Segment Start: Information

Lemma target_map_after_event_witness :
  let s := service energy_cut_1 in
  let s' := state_after (processEvent keep_all_points three_tracks s) s in
  engine_tracks three_tracks
  ∧ processEvent keep_all_points three_tracks s = Returned tt s'
  ∧ fTargetIDMap s' !! 2 = Some 2
  ∧ is_Some (fTargetIDMap s' !! 3).
Proof.
  intros s s'.
  assert (engine_tracks three_tracks) as Heng by engine_tracks_sample.
  assert (processEvent keep_all_points three_tracks s = Returned tt s') as Hrun
    by by_computation.
  split; [exact Heng|]. split; [exact Hrun|]. split.
  - destruct (target_map_after_event keep_all_points three_tracks s s'
                (secondary_track 2 1 11 "eIoni" 1,
                 [after_step (Some "eIoni"%string) (secondary_track 2 1 11 "eIoni" 1)])
                Heng Hrun ltac:(apply elem_of_app; left; right; left))
      as (v & Hv & Hown).
    cbn [fst GetTrackID secondary_track] in Hv, Hown.
    rewrite Hv. f_equal. apply Hown.
    intros [[_ Hb]|[_ (pn & Hpn & Hex)]].
    + vm_compute in Hb. discriminate.
    + injection Hpn as <-. vm_compute in Hex. destruct Hex as [? ?]. discriminate.
  - destruct (target_map_after_event keep_all_points three_tracks s s'
                (low_energy_daughter 3) Heng Hrun
                ltac:(apply elem_of_app; right; left)) as (v & Hv & _).
    exists v. exact Hv.
Defined.
(** * The rejection counters of an event *)

Lemma preUserTrackingAction_counters track s s' :
  preUserTrackingAction track s = Returned tt s' ->
  fNotStoredCounterUMap s'
  = match matched_name (config s) track with
    | Some q => count_NotStored q (fNotStoredCounterUMap s)
    | None => fNotStoredCounterUMap s
    end.
Proof.
  unfold preUserTrackingAction, matched_name. state_simpl.
  fold (trackID_of track s) (parentID_of track s). fold (entered track s).
  destruct (GetPrimaryParticle track) as [pp|].
  - destruct (GetUserInformation pp) as [ppi|];
      [destruct (primary_process_name _) as [pn flag]|];
      intros Hc%createParticle_counters; exact Hc.
  - destruct (GetCreatorProcess track) as [pn|]; [|discriminate]. cbn [mbind option_bind].
    unfold admitSecondary.
    intros (notstore & s1 & Hex & Hrest)%bind_Returned.
    apply processExclusion_Returned in Hex as [_ Hex].
    change (config (entered track s)) with (config s) in Hex.
    assert (fNotStoredCounterUMap s1
            = match excluded_by (config s) pn with
              | Some q => count_NotStored q (fNotStoredCounterUMap s)
              | None => fNotStoredCounterUMap s
              end) as <-.
    { destruct (excluded_by (config s) pn) as [q|].
      - destruct Hex as (_ & a & _ & ->). reflexivity.
      - destruct Hex as [_ ->]. reflexivity. }
    cbn beta zeta in Hrest.
    destruct (_ && _).
    + rewrite energyCutDrop_eq in Hrest.
      repeat match type of Hrest with
             | context [parentage ?m ?k] => destruct (parentage m k)
             end; try discriminate Hrest.
      by injection Hrest as <-.
    + apply bind_Returned in Hrest as (pid & s2 & Hres & Hrest).
      assert (fNotStoredCounterUMap s2 = fNotStoredCounterUMap s1) as <-
        by (apply resolveParent_Returned in Hres as [->| ->]; reflexivity).
      destruct (fMCTIndexMap s2 !! pid) as [idx|]; [|discriminate Hrest].
      destruct (subscript false pid (fMCTPrimProcessKeepMap s2)) as [flag m].
      by apply createParticle_counters in Hrest.
Qed.
Lemma C7_save_then_load_witness :
  let st := addDeal 1 (Some "12.5") 1710506096789
              (addRep "Ann" 1 (initial (mkStorage ∅ Working))) in
  status (localStorage st) = Working
  /\ forallb (fun rep => JS.exact (toJS rep)) (salesReps st) = true
  /\ load (localStorage (saveData st)) = List.map toJS (salesReps st).
Proof.
  split; [reflexivity|]. split; [reflexivity|].
  apply (C7_save_then_load
           (addDeal 1 (Some "12.5") 1710506096789
              (addRep "Ann" 1 (initial (mkStorage ∅ Working)))));
    reflexivity.
Defined.

(** ** The top performer *)

Section Best.
Context {A : Type} (score : A -> number).




End Best.




(** The example of the specification: with filtered revenues 50, 200
    and 200, the second representative is the top performer. *)
Example topPerformer_tie :
  let now := 1710506096789 in
  let st := addDeal 3 (Some "200") now
              (addRep "Cy" 3
                 (addDeal 2 (Some "200") now
                    (addRep "Bob" 2
                       (addDeal 1 (Some "50") now
                          (addRep "Ann" 1
                             (initial (mkStorage ∅ Working))))))) in
  option_map Rep.name (topPerformer (H := utcHost) st now) = Some "Bob".
Proof. vm_compute. reflexivity. Qed.

(** ** Deals closed today *)




(** On a host whose local time is UTC plus a fixed offset, and at a time
    [now] whose local midnight is a valid time value, a deal counts as
    today's exactly when its date is valid and falls on the same local
    calendar day as [now]. *)
Lemma isToday_same_local_day (offset now : Z) (deal : Deal.t) :
  let host := {| LocalTZA := fun _ _ => offset |} in
  Z.abs (JSDate.Day (now + offset) * JSDate.msPerDay - offset)
    <= 8640000000000000 ->
  isToday (H := host) now deal = true
  <-> exists t, dealDate deal = Some t
                /\ JSDate.Day (t + offset) = JSDate.Day (now + offset).
Proof.
  intros host Hvalid.
  unfold isToday, localMidnight, JSDate.setHours, JSDate.eq.
  unfold JSDate.UTC, JSDate.LocalTime, JSDate.MakeDate, JSDate.MakeTime.
  simpl LocalTZA.
  replace (JSDate.Day (now + offset) * JSDate.msPerDay
           + (0 * JSDate.msPerHour + 0 * JSDate.msPerMinute
              + 0 * JSDate.msPerSecond + 0) - offset)
    with (JSDate.Day (now + offset) * JSDate.msPerDay - offset) by lia.
  unfold JSDate.TimeClip at 2.
  apply Z.leb_le in Hvalid. rewrite Hvalid. apply Z.leb_le in Hvalid.
  destruct (dealDate deal) as [t|].
  - replace (JSDate.Day (t + offset) * JSDate.msPerDay
             + (0 * JSDate.msPerHour + 0 * JSDate.msPerMinute
                + 0 * JSDate.msPerSecond + 0) - offset)
      with (JSDate.Day (t + offset) * JSDate.msPerDay - offset) by lia.
    unfold JSDate.TimeClip. split.
    + destruct (Z.abs _ <=? _); [|discriminate].
      intros Heq. apply Z.eqb_eq in Heq. exists t. split; [reflexivity|].
      unfold JSDate.msPerDay in Heq. lia.
    + intros [t' [Ht' Hday]]. injection Ht' as <-. rewrite Hday.
      apply Z.leb_le in Hvalid. rewrite Hvalid. apply Z.eqb_refl.
  - split; [discriminate|]. intros [t [Ht _]]. discriminate.
Qed.
(** ** [str.strip] *)

Lemma rstrip_idempotent (s : string) : rstrip (rstrip s) = rstrip s.
Proof.
  induction s as [|c s IH]; [reflexivity|]. simpl.
  destruct (rstrip s) as [|d t] eqn:E.
  - destruct (isspace c) eqn:Ec; [reflexivity|]. simpl. rewrite Ec. reflexivity.
  - change (rstrip (String c (String d t))) with
      (match rstrip (String d t) with
       | EmptyString => if isspace c then EmptyString else String c EmptyString
       | u => String c u
       end).
    rewrite IH. reflexivity.
Qed.

Lemma lstrip_rstrip_lstrip (s : string) :
  lstrip (rstrip (lstrip s)) = rstrip (lstrip s).
Proof.
  induction s as [|c s IH]; [reflexivity|]. simpl.
  destruct (isspace c) eqn:Ec; [exact IH|]. simpl.
  destruct (rstrip s); simpl; rewrite ?Ec; simpl; rewrite ?Ec; reflexivity.
Qed.

Lemma strip_idempotent (s : string) : strip (strip s) = strip s.
Proof.
  unfold strip. rewrite lstrip_rstrip_lstrip. apply rstrip_idempotent.
Qed.

(** ** More on [get_new_entries] *)

Lemma take_columns_length (have want r : list string) :
  length (take_columns have want r) = length want.
Proof. unfold take_columns. apply length_map. Qed.

(** The frame [get_new_entries] returns: the columns of the previous
    frame, full rows, stripped cells, no row of the previous frame. *)
Lemma new_entries_shape (prev_df act_df new_entries : DataFrame) :
  well_formed_frame prev_df ->
  get_new_entries prev_df act_df = Ok new_entries ->
  columns new_entries = columns prev_df /\
  well_formed_frame new_entries /\
  Forall (Forall (fun s => strip s = s)) (rows new_entries) /\
  (forall r, In r (rows new_entries) ->
             mem_row r (map (map strip) (rows prev_df)) = false).
Proof.
  intros Hwf Hget.
  rewrite get_new_entries_eq, (getitem_self prev_df Hwf) in Hget.
  unfold getitem in Hget.
  destruct (filter _ (columns prev_df)); [|discriminate].
  simpl in Hget. injection Hget as <-. simpl.
  split; [reflexivity|]. split; [|split].
  - split; [exact (proj1 Hwf)|]. simpl. apply Forall_forall. intros r Hr.
    apply filter_In in Hr. destruct Hr as [Hr _].
    apply in_map_iff in Hr. destruct Hr as [b [<- Hb]].
    apply in_map_iff in Hb. destruct Hb as [a [<- _]].
    rewrite length_map. apply take_columns_length.
  - apply Forall_forall. intros r Hr.
    apply filter_In in Hr. destruct Hr as [Hr _].
    apply in_map_iff in Hr. destruct Hr as [b [<- Hb]].
    apply Forall_forall. intros s Hs.
    apply in_map_iff in Hs. destruct Hs as [x [<- _]]. apply strip_idempotent.
  - intros r Hr. apply filter_In in Hr. destruct Hr as [_ Hr].
    destruct (mem_row r (map (map strip) (rows prev_df))); [discriminate|reflexivity].
Qed.

Lemma mem_row_same (r : list string) (xs ys : list (list string)) :
  (forall x, In x xs <-> In x ys) -> mem_row r xs = mem_row r ys.
Proof.
  intros H. destruct (mem_row r xs) eqn:Ex; destruct (mem_row r ys) eqn:Ey;
    try reflexivity.
  - apply mem_row_In in Ex. apply H in Ex. apply mem_row_In in Ex. congruence.
  - apply mem_row_In in Ey. apply H in Ey. apply mem_row_In in Ey. congruence.
Qed.

(** X4.  Only the set of rows of the previous snapshot matters: two
    previous snapshots with the same columns and the same rows, in any
    order and with any repetitions, give the same result against every
    current snapshot. *)
Theorem get_new_entries_previous_as_set (prev_df prev_df' act_df : DataFrame) :
  columns prev_df = columns prev_df' ->
  (forall r, In r (rows prev_df) <-> In r (rows prev_df')) ->
  get_new_entries prev_df act_df = get_new_entries prev_df' act_df.
Proof.
  intros Hcols Hrows. rewrite !get_new_entries_eq, <- Hcols.
  destruct (getitem act_df (columns prev_df)) as [act_aligned|e]; [|reflexivity].
  rewrite (getitem_present prev_df (columns prev_df)) by auto.
  rewrite (getitem_present prev_df' (columns prev_df))
    by (intros c Hc; rewrite <- Hcols; exact Hc).
  simpl. rewrite <- Hcols. do 2 f_equal. apply filter_ext. intros r. f_equal.
  apply mem_row_same. intros x. rewrite !in_map_iff. split.
  - intros [y [<- Hy]]. exists y. split; [reflexivity|].
    apply in_map_iff in Hy. destruct Hy as [z [<- Hz]].
    apply in_map. apply Hrows. exact Hz.
  - intros [y [<- Hy]]. exists y. split; [reflexivity|].
    apply in_map_iff in Hy. destruct Hy as [z [<- Hz]].
    apply in_map. apply Hrows. exact Hz.
Qed.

Segment End: Information

Exercise requirements:
Send back an exact copy of only the lines from the line with "(parentage m k)" up to and including the line with "<-> exists t, dealDate deal = Some t" in the data above.

Reply to the exercise:
             | context [parentage ?m ?k] => destruct (parentage m k)
             end; try discriminate Hrest.
      by injection Hrest as <-.
    + apply bind_Returned in Hrest as (pid & s2 & Hres & Hrest).
      assert (fNotStoredCounterUMap s2 = fNotStoredCounterUMap s1) as <-
        by (apply resolveParent_Returned in Hres as [->| ->]; reflexivity).
      destruct (fMCTIndexMap s2 !! pid) as [idx|]; [|discriminate Hrest].
      destruct (subscript false pid (fMCTPrimProcessKeepMap s2)) as [flag m].
      by apply createParticle_counters in Hrest.
Qed.
Lemma C7_save_then_load_witness :
  let st := addDeal 1 (Some "12.5") 1710506096789
              (addRep "Ann" 1 (initial (mkStorage ∅ Working))) in
  status (localStorage st) = Working
  /\ forallb (fun rep => JS.exact (toJS rep)) (salesReps st) = true
  /\ load (localStorage (saveData st)) = List.map toJS (salesReps st).
Proof.
  split; [reflexivity|]. split; [reflexivity|].
  apply (C7_save_then_load
           (addDeal 1 (Some "12.5") 1710506096789
              (addRep "Ann" 1 (initial (mkStorage ∅ Working)))));
    reflexivity.
Defined.

(** ** The top performer *)

Section Best.
Context {A : Type} (score : A -> number).




End Best.




(** The example of the specification: with filtered revenues 50, 200
    and 200, the second representative is the top performer. *)
Example topPerformer_tie :
  let now := 1710506096789 in
  let st := addDeal 3 (Some "200") now
              (addRep "Cy" 3
                 (addDeal 2 (Some "200") now
                    (addRep "Bob" 2
                       (addDeal 1 (Some "50") now
                          (addRep "Ann" 1
                             (initial (mkStorage ∅ Working))))))) in
  option_map Rep.name (topPerformer (H := utcHost) st now) = Some "Bob".
Proof. vm_compute. reflexivity. Qed.

(** ** Deals closed today *)




(** On a host whose local time is UTC plus a fixed offset, and at a time
    [now] whose local midnight is a valid time value, a deal counts as
    today's exactly when its date is valid and falls on the same local
    calendar day as [now]. *)
Lemma isToday_same_local_day (offset now : Z) (deal : Deal.t) :
  let host := {| LocalTZA := fun _ _ => offset |} in
  Z.abs (JSDate.Day (now + offset) * JSDate.msPerDay - offset)
    <= 8640000000000000 ->
  isToday (H := host) now deal = true
  <-> exists t, dealDate deal = Some t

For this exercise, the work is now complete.